The Postal Service’s new delivery vehicles aren’t going to win a beauty contest. They’re tall and ungainly. The windshields are vast. Their hoods resemble a duck bill. Their bumpers are enormous.
“You can tell that (the designers) didn’t have appearance in mind,” postal worker Avis Stonum said.
Odd appearance aside, the first handful of Next Generation Delivery Vehicles that rolled onto postal routes in August in Athens are getting rave reviews from letter carriers accustomed to cantankerous older vehicles that lack modern safety features and are prone to breaking down — and even catching fire.
Within a few years of the initial rollout, the fleet will have expanded to 60,000, most of them electric models, serving as the Postal Service’s primary delivery truck from Maine to Hawaii.
Once fully deployed, they’ll represent one of the most visible signs of the agency’s 10-year, $40 billion transformation led by Postmaster General Louis DeJoy, who’s also renovating aging facilities, overhauling the processing and transportation network, and instituting other changes.
Love to see these, and I'm glad the people actually using them are liking them.
Article could have done without this hand job for DeJoy, though:
Once fully deployed, they’ll represent one of the most visible signs of the agency’s 10-year, $40 billion transformation led by Postmaster General Louis DeJoy, who’s also renovating aging facilities, overhauling the processing and transportation network, and instituting other changes.
DeJoy had to be pressed to not go forward with the purchase of new gas-powered ones, so I would hardly attribute this to him:
The Environmental Protection Agency (EPA) and climate hawk Democrats in Congress are pressing Postmaster General Louis DeJoy to backtrack on the purchase of thousands of gasoline-powered U.S. Postal Service vehicles,
The line about "renovating aging facilities", overhauling the logistics network, and "instituting other changes" has quite a bit of whitewashing as well:
Last March, the Postal Service unveiled a 10-year cost-cutting plan that would involve the closure of 18 mail-sorting facilities nationwide, consolidating the closed facilities’ services to other cities in their regions.

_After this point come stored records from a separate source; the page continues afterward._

(** C4 (amended).  A response whose serialisation is shorter than 50,000
    code units is sent as one event.  Otherwise, when its [rawData] is a
    non-empty array, the events are: the response with [rawData] replaced
    by [[]] and [rawDataPending] set to [true] (its other properties as
    they were); one event per consecutive slice of 100 rows, carrying the
    slice as [rawDataChunk], its number as [chunkIndex] and
    [ceil(rowCount / 100)] as [totalChunks]; and the final event
    [{rawDataComplete: true, rowCount}].  With 250 rows these are exactly
    three chunk events, of 100, 100 and 50 rows.  When [rawData] is absent
    or empty, the response is sent unchanged as the only event. *)
Theorem chunkJsonData_events (data : Event) :
  let size := String.length (stringify (JObj data)) in
  ((size < sizeThreshold)%nat -> chunkJsonData data = [data])
  /\ (forall rows,
        (sizeThreshold <= size)%nat ->
        JsObject.get data "rawData" = Some (JArr rows) -> rows <> [] ->
        chunkJsonData data =
          (pendingEvent data
           :: map (nthChunk rows) (seq 0 ((List.length rows + 99) / 100))
           ++ [[("rawDataComplete", JBool true);
                ("rowCount", JNum (Z.of_nat (List.length rows)))]])%list
        /\ JsObject.get (pendingEvent data) "rawData" = Some (JArr [])
        /\ JsObject.get (pendingEvent data) "rawDataPending" = Some (JBool true)
        /\ (forall k, k <> "rawData" -> k <> "rawDataPending" ->
                      JsObject.get (pendingEvent data) k = JsObject.get data k))
  /\ (forall rows,
        (sizeThreshold <= size)%nat ->
        JsObject.get data "rawData" = Some (JArr rows) ->
        List.length rows = 250%nat ->
        exists c0 c1 c2,
          rows = (c0 ++ c1 ++ c2)%list
          /\ List.length c0 = 100%nat /\ List.length c1 = 100%nat
          /\ List.length c2 = 50%nat
          /\ chunkJsonData data =
             [pendingEvent data;
              [("rawDataChunk", JArr c0); ("chunkIndex", JNum 0);
               ("totalChunks", JNum 3)];
              [("rawDataChunk", JArr c1); ("chunkIndex", JNum 1);
               ("totalChunks", JNum 3)];
              [("rawDataChunk", JArr c2); ("chunkIndex", JNum 2);
               ("totalChunks", JNum 3)];
              [("rawDataComplete", JBool true); ("rowCount", JNum 250)]])
  /\ ((sizeThreshold <= size)%nat ->
      JsObject.get data "rawData" = None
      \/ JsObject.get data "rawData" = Some (JArr []) ->
      chunkJsonData data = [data]).
Proof.
  cbv zeta.
  assert (Hbig : forall rows,
    (sizeThreshold <= String.length (stringify (JObj data)))%nat ->
    JsObject.get data "rawData" = Some (JArr rows) -> rows <> [] ->
    chunkJsonData data =
      (pendingEvent data
       :: map (nthChunk rows) (seq 0 ((List.length rows + 99) / 100))
       ++ [[("rawDataComplete", JBool true);
            ("rowCount", JNum (Z.of_nat (List.length rows)))]])%list).
  { intros rows Hsize Hget Hne. unfold chunkJsonData.
    replace (String.length (stringify (JObj data)) <? sizeThreshold)%nat with false
      by (symmetry; apply Nat.ltb_ge; exact Hsize).
    rewrite Hget. destruct rows as [|row more]; [congruence|].
    rewrite chunkLoop_all. reflexivity. }
  split_and!.
  - intros Hsize. unfold chunkJsonData.
    replace (String.length (stringify (JObj data)) <? sizeThreshold)%nat with true
      by (symmetry; apply Nat.ltb_lt; exact Hsize).
    reflexivity.
  - intros rows Hsize Hget Hne. split_and!.
    + apply Hbig; assumption.
    + unfold pendingEvent. rewrite get_set_ne by discriminate. apply get_set_eq.
    + unfold pendingEvent. apply get_set_eq.
    + intros k Hk1 Hk2. unfold pendingEvent.
      rewrite !get_set_ne by congruence. reflexivity.
  - intros rows Hsize Hget Hlen.
    exists (firstn 100 rows), (firstn 100 (skipn 100 rows)),
           (firstn 100 (skipn 200 rows)).
    split_and!.
    + rewrite <- (firstn_skipn 100 rows) at 1. f_equal.
      rewrite <- (firstn_skipn 100 (skipn 100 rows)) at 1. f_equal.
      rewrite skipn_skipn. simpl Nat.add.
      symmetry. apply firstn_all2. rewrite length_skipn. lia.
    + rewrite length_firstn. lia.
    + rewrite length_firstn, length_skipn. lia.
    + rewrite length_firstn, length_skipn. lia.
    + rewrite (Hbig rows Hsize Hget) by (intros ->; discriminate Hlen).
      unfold nthChunk. rewrite Hlen.
      change ((250 + 99) / 100)%nat with 3%nat. reflexivity.
  - apply chunkJsonData_no_rows.
Qed.

(** A final response with no rows and a report of 50,000 letters. *)
Definition longReport : string :=
  string_of_list_ascii (repeat "a"%char sizeThreshold).

Definition responseWithoutRows : Event :=
  [("status", JStr "complete"); ("report", JStr longReport);
   ("rawData", JArr [])].

(** C4, counterexample: the serialisation is not below the threshold, and
    yet the only event is the response itself, with no [rawDataPending]
    flag and no completion event after it. *)
Lemma chunkJsonData_without_rows :
  (sizeThreshold <= String.length (stringify (JObj responseWithoutRows)))%nat
  /\ chunkJsonData responseWithoutRows = [responseWithoutRows]
  /\ JsObject.get responseWithoutRows "rawDataPending" = None.
Proof.
  assert (Hsize : (sizeThreshold <= String.length (stringify (JObj responseWithoutRows)))%nat).
  { unfold responseWithoutRows. cbn [stringify map fst snd join].
    unfold quote. rewrite !length_append.
    pose proof (length_escape longReport) as H.
    assert (String.length longReport = sizeThreshold) as Hl.
    { unfold longReport. rewrite length_of_list. apply repeat_length. }
    generalize dependent sizeThreshold. intros t Ht. lia. }
  split_and!.
  - exact Hsize.
  - apply chunkJsonData_no_rows; [exact Hsize|]. right. reflexivity.
  - reflexivity.
Qed.

End ChunkProps.

Module FallbackProps.
Import JsString JsValue JsJson Js ReportService.

Section Facts.
Variable World : Type.
Variable pool_query : string -> World -> (Error + list row) * World.
Variable numberToString : Q -> string.
Variable formatDate : string -> option string.

Abbreviation State := (World * list Event)%type.
Abbreviation Run A := (State -> (Error + A) * State).

(** A fallback that returns has rows to show. *)
Definition has_rows (r : option QueryOutcome) : Prop :=
  forall outcome, r = Some outcome ->
    fallbackUsed outcome = true /\ data outcome <> [].

Lemma formatDatesInData_nonempty rows :
  (0 < List.length rows)%nat -> formatDatesInData formatDate rows <> [].
Proof. destruct rows; simpl; [lia|discriminate]. Qed.

Lemma performRelatedQueries_rows rows rels w :
  DataEnrichmentService.primaryData
    (fst (DataEnrichmentService.performRelatedQueries World pool_query
            numberToString rows rels w)) = rows.
Proof.
  unfold DataEnrichmentService.performRelatedQueries.
  destruct rows as [|r rows]; [reflexivity|].
  destruct (DataEnrichmentService.fetchRelated _ _ _ _ _ _ _ _); reflexivity.
Qed.

(** The query step, spelled out. *)
Lemma query_run sqlText (s : State) :
  query World pool_query sqlText s =
  (fst (pool_query sqlText (fst s)), (snd (pool_query sqlText (fst s)), snd s)).
Proof. unfold query. destruct (pool_query sqlText (fst s)); reflexivity. Qed.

The plan sparked outrage within the American Postal Workers Union, with leaders saying the planned cutbacks and consolidations would hurt service.
DeJoy had to be pressed to not go forward with the purchase of new gas-powered ones.
I did leave out "be" in that sentence lol. I'll fix the original comment. But yeah, that's right: he was going for a fleet of gas-powered trucks and had to be pressed to order the electric ones.